Look below for the line containing "erewrite bind_Ret by by apply (Hm"; from there, print each line exactly up to and including the line containing "reads m bs a", and stop.

**Saved data entries:**
::::::::::

(* ===== verification/RdpPduCorrect.v ===== *)
(** A data unit that [rdp_send] hands to the transport is taken apart by
    [rdp_recv_tpkt_pdu] into what was sent, whatever protects it, packet after packet;
    and whatever arrives, the receiver stays inside the packet. *)

From S2P Require Import Prelude Stream StreamLogic Transmission Per Framing Rc4 Security SecurityCorrect Gcc Mcs RdpPdu.
From stdpp Require Import prelude list numbers.
From Stdlib Require Import ZArith Lia.

#[local] Open Scope Z_scope.

(** * Memory of a stream *)

Lemma run_stream_get pre mid tl s pos n :
  wf s → st_buffer s = pre ++ mid ++ tl → pos = zlen pre → n = zlen mid → stream_get pos n s = Ret (mid, s).
Proof.
  intros Hs Hb -> ->. unfold stream_get. pose proof (zlen_nonneg pre). pose proof (zlen_nonneg mid). pose proof (zlen_nonneg tl).
  rewrite <- (wf_object s Hs), Hb, zslice_mid by done. rewrite !zlen_app.
  destruct (Z.leb_spec 0 (zlen pre)); [|lia]. destruct (Z.leb_spec 0 (zlen mid)); [|lia].
  by destruct (Z.leb_spec (zlen pre + zlen mid) (zlen pre + (zlen mid + zlen tl))); [|lia].
Qed.
Lemma run_stream_set pre old tl s pos new :
  wf s → st_buffer s = pre ++ old ++ tl → pos = zlen pre → zlen old = zlen new → bytes new →
  stream_set pos new s = Ret (tt, set_buffer (pre ++ new ++ tl) s) ∧ wf (set_buffer (pre ++ new ++ tl) s).
Proof.
  intros Hs Hb -> Ho Hn. pose proof (zlen_nonneg pre). pose proof (zlen_nonneg tl). split.
  - unfold stream_set. rewrite <- (wf_object s Hs), Hb, zblit_mid by done. rewrite !zlen_app.
    destruct (Z.leb_spec 0 (zlen pre)); [|lia].
    by destruct (Z.leb_spec (zlen pre + zlen new) (zlen pre + (zlen old + zlen tl))); [|lia].
  - destruct Hs as [Ho' Hp Hl Hc Hbb]. rewrite Hb in Ho', Hbb. split; cbn; try done.
    + rewrite !zlen_app in *. lia.
    + apply Forall_app in Hbb as [H1 Hbb]. apply Forall_app in Hbb as [_ H2]. by repeat apply Forall_app_2.
Qed.

(** [takes m bs rest a]: in front of [rest], [m] consumes [bs] and returns [a]. *)
Definition takes {A} (m : SM A) (bs rest : list Z) (a : A) : Prop :=
  ∀ s, readable s → remaining s = bs ++ rest → m s = Ret (a, adv (zlen bs) s).
Lemma takes_ret {A} rest (a : A) : takes (mret a) [] rest a.
Proof. intros s _ _. by rewrite adv_0. Qed.
Lemma takes_step {A B} (m : SM A) (k : A → SM B) bs1 bs2 rest a b :
  reads m bs1 a → takes (k a) bs2 rest b → takes (x ← m; k x) (bs1 ++ bs2) rest b.
Proof.
  intros Hm Hk s Hs Hr. rewrite <- app_assoc in Hr. destruct (remaining_app _ _ _ Hs Hr) as (_ & Hs' & Hr').
  erewrite bind_Ret by by apply (Hm s _ Hs Hr). rewrite (Hk _ Hs' Hr'), adv_adv, zlen_app. done.
Qed.
Lemma takes_last {A B} (m : SM A) (k : A → SM B) bs rest a b :
  reads m bs a → takes (k a) [] rest b → takes (x ← m; k x) bs rest b.
Proof. intros Hm Hk. rewrite <- (app_nil_r bs). by eapply takes_step. Qed.
Lemma takes_check {B} n (k : option unit → SM B) bs rest b :
  n <= zlen bs + zlen rest → takes (k (Some tt)) bs rest b →
  takes (x ← Stream_CheckAndLogRequiredLength n; k x) bs rest b.
Proof.
  intros Hn Hk s Hs Hr. erewrite bind_Ret by by apply run_CheckLength.
  rewrite <- zlen_remaining, Hr, zlen_app by done. destruct (Z.ltb_spec (zlen bs + zlen rest) n); [lia|]. by apply Hk.
Qed.
Lemma takes_tpkt {B} len (k : option Z → SM B) bs rest b :
  7 <= len <= UINT16_MAX → len - 4 <= zlen bs + zlen rest → takes (k (Some len)) bs rest b →
  takes (x ← tpkt_read_header; k x) (([3; 0] ++ winpr_Data_Write_UINT16_BE len) ++ bs) rest b.
Proof.
  intros Hl Hb Hk s Hs Hr. rewrite <- app_assoc in Hr. pose proof Hr as Hr0.
  destruct (remaining_app _ _ _ Hs Hr) as (_ & Hs' & Hr').
  change (zlen ([3; 0] ++ winpr_Data_Write_UINT16_BE len)) with 4 in *.
  erewrite bind_Ret.
  2:{ rewrite tpkt_read_header_is_spec, Hr0 by done. rewrite <- app_assoc. rewrite tpkt_spec_frame; [done|done|].
      by rewrite zlen_app. }
  cbn [fst snd]. rewrite (Hk _ Hs' Hr'), adv_adv, (zlen_app _ bs). done.
Qed.

(** * The header *)

Definition unit_header (choice len userId channelId bodylen : Z) : list Z :=
  ([3; 0] ++ winpr_Data_Write_UINT16_BE len) ++ [2; 240; 128] ++ [choice] ++
  winpr_Data_Write_UINT16_BE (userId - MCS_BASE_CHANNEL_ID) ++
  winpr_Data_Write_UINT16_BE (channelId - 0) ++ [0x70] ++ winpr_Data_Write_UINT16_BE (bodylen + 0x8000).

Lemma zlen_unit_header choice len userId channelId bodylen : zlen (unit_header choice len userId channelId bodylen) = 15.
Proof. done. Qed.

Definition send_choice (server : bool) : Z := if server then 104 else 100.

Lemma unit_header_bytes server len userId channelId bodylen :
  bytes (unit_header (send_choice server) len userId channelId bodylen).
Proof.
  unfold unit_header. repeat apply Forall_app_2; try apply write16_be_bytes;
    repeat apply Forall_cons_2; try apply Forall_nil_2; unfold is_byte; destruct server; cbn; lia.
Qed.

::::::::::

**ANSWER TO THE EXERCISE:**
  erewrite bind_Ret by by apply (Hm s _ Hs Hr). rewrite (Hk _ Hs' Hr'), adv_adv, zlen_app. done.
Qed.
Lemma takes_last {A B} (m : SM A) (k : A → SM B) bs rest a b :
  reads m bs a → takes (k a) [] rest b → takes (x ← m; k x) bs rest b.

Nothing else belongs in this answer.